(* ===== verification/ShardedBatch.v ===== *)
(** * Batches on a sharded queue

    [perPartition] and the operations built on it: every job of a batch gets the
    answer of its own partition, and the heartbeat keeps the buffer of polled
    jobs free of lost leases. *)

From S2P Require Import Prelude GoNum GoTime Errors Job GoJson Redis RefRedis Scripts QueueSpec.
From S2P Require Import QueueRep ScriptsOk QueueSteps Store JobCodec StoreOk EnqueueOk ClaimOk.
From S2P Require Import Demo ClaimProps EnqueueProps WorkerStore Sharded ShardedOk.
From S2P Require Import ShardedProps.
From Stdlib Require Import Ascii String.
From stdpp Require Import strings.

Open Scope Z_scope.
Open Scope se_scope.

(** ** Batches split by partition *)

Lemma scatter_lookup {A} (idx : list nat) : forall (res errs : list A),
  NoDup idx -> length res = length idx -> Forall (fun i => (i < length errs)%nat) idx ->
  length (scatter idx res errs) = length errs /\
  (forall k i, idx !! k = Some i -> scatter idx res errs !! i = res !! k) /\
  (forall i, i ∉ idx -> scatter idx res errs !! i = errs !! i).
Proof.
  induction idx as [|j idx IH]; intros [|r res] errs Hnd Hlen Hb; try discriminate Hlen; [done|].
  apply NoDup_cons in Hnd as [Hnin Hnd]. inversion Hb as [|? ? Hj Hb']; subst.
  destruct (IH res (<[j := r]> errs)) as (H1 & H2 & H3); [done | by injection Hlen | |].
  { by rewrite length_insert. }
  cbn [scatter]. rewrite length_insert in H1. split_and!; [done | |].
  - intros [|k] i Hk; simpl in Hk; [|by apply H2]. injection Hk as <-.
    rewrite H3 by done. by apply list_lookup_insert_eq.
  - intros i [Hne Hi]%not_elem_of_cons. rewrite H3 by done. by apply list_lookup_insert_ne.
Qed.

Section batches.
Context {R : Redis} (go_order : list Z -> list Z) (go_perm : forall l, go_order l ≡ₚ l).
Context (s : Sharded) (jobs : list Job).
Context (op : Store -> list Job -> rdb -> rdb * list (option error)).

Definition idx_of (p : Z) : list nat := indexes (known_part s jobs) (length jobs) p.
Definition batch_of (p : Z) : list Job := omap (fun i => jobs !! i) (idx_of p).

Lemma elem_of_idx p i : i ∈ idx_of p <-> known_part s jobs i = Some p.
Proof.
  unfold idx_of, indexes. rewrite list_elem_of_filter, elem_of_seq. split; [tauto|]. intros H.
  split; [done|]. unfold known_part in H. destruct (jobs !! i) eqn:E; [|done].
  apply lookup_lt_Some in E. lia.
Qed.

Lemma NoDup_idx p : NoDup (idx_of p).
Proof. apply NoDup_filter, NoDup_seq. Qed.

Lemma idx_bound p : Forall (fun i => (i < length jobs)%nat) (idx_of p).
Proof.
  apply Forall_forall. intros i (_ & Hi%elem_of_seq)%list_elem_of_filter. lia.
Qed.

(** The jobs of a group, at the positions of its indexes. *)
Lemma batch_of_lookup p k i :
  idx_of p !! k = Some i -> exists job, jobs !! i = Some job /\ batch_of p !! k = Some job.
Proof.
  unfold batch_of. pose proof (idx_bound p) as Hb. revert k.
  induction (idx_of p) as [|j idx IH]; intros k Hk; [done|]. inversion Hb as [|? ? Hj Hb']; subst.
  destruct (lookup_lt_is_Some_2 jobs j Hj) as [job Hjob]. cbn [omap list_omap]. rewrite Hjob.
  destruct k as [|k]; simpl in Hk |- *; [|by apply IH]. simplify_eq. eauto.
Qed.

Lemma length_batch_of p : length (batch_of p) = length (idx_of p).
Proof.
  unfold batch_of. pose proof (idx_bound p) as Hb.
  induction (idx_of p) as [|j idx IH]; [done|]. inversion Hb as [|? ? Hj Hb']; subst.
  destruct (lookup_lt_is_Some_2 jobs j Hj) as [job Hjob]. cbn [omap list_omap]. rewrite Hjob. simpl.
  by rewrite IH.
Qed.

(** Each group's results land at its indexes, whatever invariant [I] of the
    server the calls keep. *)
Context (I : rdb -> Prop) (Post : Z -> list (option error) -> Prop).
Context (op_len : forall st batch db, length (op st batch db).2 = length batch).
Context (op_ok : forall p st db, part_at s p = Some st -> I db ->
  I (op st (batch_of p) db).1 /\ Post p (op st (batch_of p) db).2).

Lemma run_groups_spec todo : forall errs db,
  NoDup todo -> (forall p, p ∈ todo -> is_Some (part_at s p)) ->
  length errs = length jobs -> I db ->
  exists db' errs', run_groups s jobs op todo errs db = (db', errs') /\ I db' /\
    length errs' = length jobs /\
    (forall i, (forall p, p ∈ todo -> i ∉ idx_of p) -> errs' !! i = errs !! i) /\
    (forall p, p ∈ todo -> exists res, Post p res /\
       forall k i, idx_of p !! k = Some i -> errs' !! i = res !! k).
Proof.
  induction todo as [|p todo IH]; intros errs db Hnd Hpart Hlen HI; cbn [run_groups].
  { exists db, errs. split_and!; try done. intros p Hp. by apply not_elem_of_nil in Hp. }
  apply NoDup_cons in Hnd as [Hnin Hnd].
  destruct (Hpart p) as [st Hst]; [by left|]. rewrite Hst. fold (idx_of p). fold (batch_of p).
  destruct (op_ok p st db Hst HI) as [HI1 Hpost]. pose proof (op_len st (batch_of p) db) as Hl.
  destruct (op st (batch_of p) db) as [db1 res]. simpl in HI1, Hpost, Hl.
  destruct (scatter_lookup (idx_of p) res errs (NoDup_idx p)) as (S1 & S2 & S3).
  { by rewrite Hl, length_batch_of. }
  { rewrite Hlen. apply idx_bound. }
  destruct (IH (scatter (idx_of p) res errs) db1 Hnd) as (db' & errs' & E & HI' & Hlen' & Hsame & Hres);
    [intros; apply Hpart; by right | by rewrite S1 | done|].
  exists db', errs'. split_and!; [done | done | done | |].
  - intros i Hi. rewrite Hsame, S3; [done | apply Hi; by left |]. intros p' Hp'. apply Hi. by right.
  - intros p' [->|Hp']%elem_of_cons; [|by apply Hres]. exists res. split; [done|].
    intros k i Hk. rewrite Hsame; [by apply S2|]. intros p' Hp' Hi.
    apply list_elem_of_lookup_2, elem_of_idx in Hk. apply elem_of_idx in Hi. congruence.
Qed.

Lemma elem_of_groups p : p ∈ groups (known_part s jobs) (length jobs) <-> exists i, i ∈ idx_of p.
Proof.
  unfold groups. rewrite elem_of_remove_dups, list_elem_of_omap. split.
  - intros (i & _ & Hi). exists i. by apply elem_of_idx.
  - intros (i & Hi). exists i. split; [|by apply elem_of_idx].
    by apply list_elem_of_filter in Hi as [_ ?].
Qed.

Lemma known_part_at i p : known_part s jobs i = Some p -> is_Some (part_at s p).
Proof.
  unfold known_part. destruct (jobs !! i) as [job|]; [|done].
  destruct (partOf s job) as [st|] eqn:E; [|done]. intros [= <-]. apply partOf_Ok in E. eauto.
Qed.

Lemma perPartition_spec db : I db ->
  exists db' errs, perPartition go_order s jobs op db = (db', errs) /\ I db' /\
    length errs = length jobs /\
    (forall i job e, jobs !! i = Some job -> partOf s job = Err e -> errs !! i = Some (Some e)) /\
    (forall p, (exists i, i ∈ idx_of p) -> exists res, Post p res /\
       forall k i, idx_of p !! k = Some i -> errs !! i = res !! k).
Proof.
  intros HI. unfold perPartition. set (errs0 := _ <$> jobs).
  set (gs := groups (known_part s jobs) (length jobs)).
  assert (forall p, p ∈ go_order gs <-> exists i, i ∈ idx_of p) as Hgs.
  { intros p. rewrite (go_perm gs). apply elem_of_groups. }
  destruct (run_groups_spec (go_order gs) errs0 db) as (db' & errs & E & HI' & Hlen & Hsame & Hres).
  - rewrite (go_perm gs). apply NoDup_remove_dups.
  - intros p [i Hi]%Hgs. apply elem_of_idx in Hi. by eapply known_part_at.
  - unfold errs0. apply length_fmap.
  - done.
  - exists db', errs. split_and!; [done | done | done | |].
    + intros i job e Hjob He. rewrite Hsame.
      * unfold errs0. by rewrite list_lookup_fmap, Hjob; simpl; rewrite He.
      * intros p _ Hi%elem_of_idx. unfold known_part in Hi. by rewrite Hjob, He in Hi.
    + intros p Hp. by apply Hres, Hgs.
Qed.
End batches.

(** [perPartition] answers every job with its own partition's answer: a job
    of an unknown partition gets that error, the others the result of one call
    on exactly the jobs of their partition, at the position of the job in that
    call, whichever order the partitions' calls run in. *)
Theorem perPartition_positions {R : Redis} (go_order : list Z -> list Z) s jobs
    (op : Store -> list Job -> rdb -> rdb * list (option error)) db :
  (forall l, go_order l ≡ₚ l) -> (forall st batch db, length (op st batch db).2 = length batch) ->
  exists db' errs, perPartition go_order s jobs op db = (db', errs) /\ length errs = length jobs /\
    forall i job, jobs !! i = Some job ->
      match partOf s job with
      | Err e => errs !! i = Some (Some e)
      | Ok st => exists db1 k, let batch := batch_of s jobs (Partition (JLease job)) in
          batch !! k = Some job /\ errs !! i = (op st batch db1).2 !! k
      end.
Proof.
  intros Hperm Hlen.
  destruct (perPartition_spec go_order Hperm s jobs op (fun _ => True)
    (fun p res => exists st db1, part_at s p = Some st /\ res = (op st (batch_of s jobs p) db1).2) Hlen)
    with (db := db) as (db' & errs & E & _ & Hl & Hunk & Hres); [eauto 10 | done|].
  exists db', errs. split_and!; [done | done|]. intros i job Hjob.
  destruct (partOf s job) as [st|e] eqn:Ep; [|by eapply Hunk].
  set (p := Partition (JLease job)).
  assert (i ∈ idx_of s jobs p) as Hi.
  { apply elem_of_idx. unfold known_part. by rewrite Hjob, Ep. }
  destruct (Hres p) as (res & (st' & db1 & Hst' & ->) & Hpos); [eauto|].
  apply partOf_Ok in Ep. assert (st' = st) as -> by (unfold p in Hst'; congruence).
  apply list_elem_of_lookup_1 in Hi as [k Hk].
  destruct (batch_of_lookup s jobs p k i Hk) as (job' & Hj & Hb). exists db1, k.
  split; [congruence | by apply Hpos].
Qed.

(** ** Heartbeats *)

Lemma zip_fmap_self {A B} (f : A -> B) l : zip l (f <$> l) = (fun a => (a, f a)) <$> l.
Proof. induction l as [|a l IH]; [done|]. cbn. by f_equal. Qed.

Definition same_owners (q q' : qstate) : Prop := forall l, lease_owns q' l = lease_owns q l.

Definition renewal (q : qstate) (job : Job) : option error :=
  if lease_owns q (JLease job) then None else Some ErrLeaseLost.

Section heartbeat.
Context {R : Redis} {L : RedisLaws R} {C : Client R} {CL : ClientLaws C} (Hrel : reliable C).

(** What a renewal answers: the job's partition decides. *)
Definition answer (s : Sharded) (qs : list qstate) (job : Job) : option error :=
  match partOf s job with
  | Err e => Some e
  | Ok _ => qs !! Z.to_nat (Partition (JLease job)) ≫= fun q => renewal q job
  end.

Lemma length_ExtendBatch b jobs db : length (ExtendBatch b jobs db).2 = length jobs.
Proof.
  unfold ExtendBatch, fencedBatch. destruct (call _ db) as [db' r]. apply length_imap.
Qed.

Lemma ExtendBatch_part s qs0 qs p st jobs db :
  keys_apart (keys_of s) -> part_at s p = Some st ->
  holds (keys_of s) (view db) qs -> Forall q_wf qs -> Forall2 same_owners qs0 qs ->
  exists db' qs' q, ExtendBatch st jobs db = (db', renewal q <$> jobs) /\
    qs0 !! Z.to_nat p = Some q /\
    holds (keys_of s) (view db') qs' /\ Forall q_wf qs' /\ Forall2 same_owners qs0 qs'.
Proof.
  intros Hapart Hst Hh Hwf Hsame.
  pose proof (part_keys_good s Hapart p st Hst) as HK. pose proof (keys_of_part _ _ _ Hst) as HKp.
  destruct (holds_lookup _ _ _ _ _ Hh HKp) as (q & Hq & Hr).
  destruct (Forall2_lookup_r _ _ _ _ _ Hsame Hq) as (q0 & Hq0 & Ho0).
  assert (q_wf q) as Hqwf by (by eapply Forall_lookup_1).
  destruct (each_extend_ok Hrel st HK jobs db q Hqwf Hr)
    as (db' & q' & E & Hr' & Hf & _ & Hwf' & Ho & _).
  exists db', (<[Z.to_nat p := q']> qs), q0. split_and!.
  - rewrite (ExtendBatch_each st db q jobs Hrel HK Hqwf Hr), E. f_equal.
    apply list_fmap_ext. intros i j _. unfold renewal. by rewrite Ho0.
  - done.
  - by eapply holds_update.
  - by apply Forall_insert.
  - rewrite <- (list_insert_id qs0 _ _ Hq0). apply Forall2_insert; [done|].
    intros l. by rewrite Ho, Ho0.
Qed.

Lemma perPartition_Extend go_order s qs jobs db :
  (forall l, go_order l ≡ₚ l) -> keys_apart (keys_of s) ->
  holds (keys_of s) (view db) qs -> Forall q_wf qs ->
  exists db' qs', perPartition go_order s jobs ExtendBatch db = (db', answer s qs <$> jobs) /\
    holds (keys_of s) (view db') qs' /\ Forall2 same_owners qs qs'.
Proof.
  intros Hperm Hapart Hh Hwf.
  destruct (perPartition_spec go_order Hperm s jobs ExtendBatch
    (fun db => exists qs', holds (keys_of s) (view db) qs' /\ Forall q_wf qs' /\ Forall2 same_owners qs qs')
    (fun p res => exists q, qs !! Z.to_nat p = Some q /\ res = renewal q <$> batch_of s jobs p)
    length_ExtendBatch) with (db := db)
    as (db' & errs & E & (qs' & Hh' & _ & Hsame) & Hlen & Hunk & Hres).
  { intros p st db0 Hst (qs1 & Hh1 & Hwf1 & Hs1).
    destruct (ExtendBatch_part s qs qs1 p st (batch_of s jobs p) db0)
      as (db1 & qs2 & q & E & Hq & Hh2 & Hwf2 & Hs2); [done..|]. rewrite E. simpl. eauto 10. }
  { exists qs. split_and!; [done | done|]. by apply Forall_Forall2_diag, Forall_true. }
  exists db', qs'. split_and!; [|done | done]. rewrite E. f_equal.
  apply list_eq. intros i. rewrite list_lookup_fmap.
  destruct (jobs !! i) as [job|] eqn:Hjob; simpl.
  2: { apply lookup_ge_None_2. rewrite Hlen. by apply lookup_ge_None_1. }
  unfold answer. destruct (partOf s job) as [st|e] eqn:Ep; [|by eapply Hunk].
  set (p := Partition (JLease job)). assert (i ∈ idx_of s jobs p) as Hi.
  { apply elem_of_idx. unfold known_part. by rewrite Hjob, Ep. }
  destruct (Hres p) as (res & (q & Hq & ->) & Hpos); [eauto|]. rewrite Hq.
  apply list_elem_of_lookup_1 in Hi as [k Hk]. rewrite (Hpos k i Hk), list_lookup_fmap.
  destruct (batch_of_lookup s jobs p k i Hk) as (job' & Hj & ->). simpl. congruence.
Qed.

Lemma answer_lost s qs j j' e :
  JLease j = JLease j' -> answer s qs j' = Some e -> errors_Is e ErrLeaseLost = true ->
  answer s qs j = Some ErrLeaseLost.
Proof.
  unfold answer, partOf, renewal. intros -> He Hlost.
  destruct ((Partition (JLease j') <? 0) || _); [by simplify_eq|].
  destruct (part_at s _); [|by simplify_eq].
  destruct (qs !! _) as [q|]; [|done]. simpl in *. by destruct (lease_owns q _).
Qed.

(** The heartbeat keeps the buffer honest: [ExtendBatch] renews the leases
    of the given jobs and of the jobs the long polls buffered, in every
    partition; it reports for each given job whether its lease is still held,
    and drops from the buffer exactly the jobs whose lease is lost, so that no
    worker is handed a job that another one has taken over. No lease changes
    hands. *)
Theorem sharded_ExtendBatch_exact go_order s qs jobs db :
  (forall l, go_order l ≡ₚ l) -> keys_apart (keys_of s) ->
  holds (keys_of s) (view db) qs -> Forall q_wf qs ->
  exists db' qs', sharded_ExtendBatch go_order s jobs db =
      (db', (set_buffered s (filter (fun j => answer s qs j <> Some ErrLeaseLost) (sh_buffered s)),
             answer s qs <$> jobs)) /\
    holds (keys_of s) (view db') qs' /\ Forall2 same_owners qs qs'.
Proof.
  intros Hperm Hapart Hh Hwf.
  destruct (perPartition_Extend go_order s qs (jobs ++ sh_buffered s) db) as (db' & qs' & E & Hh' & Hs);
    [done..|].
  exists db', qs'. split_and!; [|done | done]. unfold sharded_ExtendBatch. rewrite E, fmap_app.
  rewrite take_app_length', drop_app_length' by (by rewrite length_fmap).
  do 3 f_equal. rewrite zip_fmap_self. apply filter_ext_elem.
  intros j Hj. rewrite list_elem_of_omap. split.
  - intros Hnin Hlost. apply Hnin. exists (j, Some ErrLeaseLost). split; [|done].
    apply list_elem_of_fmap. exists j. by rewrite Hlost.
  - intros Hne (je & (j' & -> & Hj')%list_elem_of_fmap & Hl). simpl in Hl.
    destruct (answer s qs j') as [e|] eqn:Ea; [|done].
    destruct (errors_Is e ErrLeaseLost) eqn:Ee; [|done]. injection Hl as Hl.
    apply Hne. by eapply answer_lost.
Qed.
End heartbeat.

-.-.-

**ACTION ITEM**
From the records above, give again exactly the lines running from the line with "(** What a renewal" to the line with "as (db' & q'", inclusive.

**TASK ANSWER**
(** What a renewal answers: the job's partition decides. *)
Definition answer (s : Sharded) (qs : list qstate) (job : Job) : option error :=
  match partOf s job with
  | Err e => Some e
  | Ok _ => qs !! Z.to_nat (Partition (JLease job)) ≫= fun q => renewal q job
  end.

Lemma length_ExtendBatch b jobs db : length (ExtendBatch b jobs db).2 = length jobs.
Proof.
  unfold ExtendBatch, fencedBatch. destruct (call _ db) as [db' r]. apply length_imap.
Qed.

Lemma ExtendBatch_part s qs0 qs p st jobs db :
  keys_apart (keys_of s) -> part_at s p = Some st ->
  holds (keys_of s) (view db) qs -> Forall q_wf qs -> Forall2 same_owners qs0 qs ->
  exists db' qs' q, ExtendBatch st jobs db = (db', renewal q <$> jobs) /\
    qs0 !! Z.to_nat p = Some q /\
    holds (keys_of s) (view db') qs' /\ Forall q_wf qs' /\ Forall2 same_owners qs0 qs'.
Proof.
  intros Hapart Hst Hh Hwf Hsame.
  pose proof (part_keys_good s Hapart p st Hst) as HK. pose proof (keys_of_part _ _ _ Hst) as HKp.
  destruct (holds_lookup _ _ _ _ _ Hh HKp) as (q & Hq & Hr).
  destruct (Forall2_lookup_r _ _ _ _ _ Hsame Hq) as (q0 & Hq0 & Ho0).
  assert (q_wf q) as Hqwf by (by eapply Forall_lookup_1).
  destruct (each_extend_ok Hrel st HK jobs db q Hqwf Hr)
    as (db' & q' & E & Hr' & Hf & _ & Hwf' & Ho & _).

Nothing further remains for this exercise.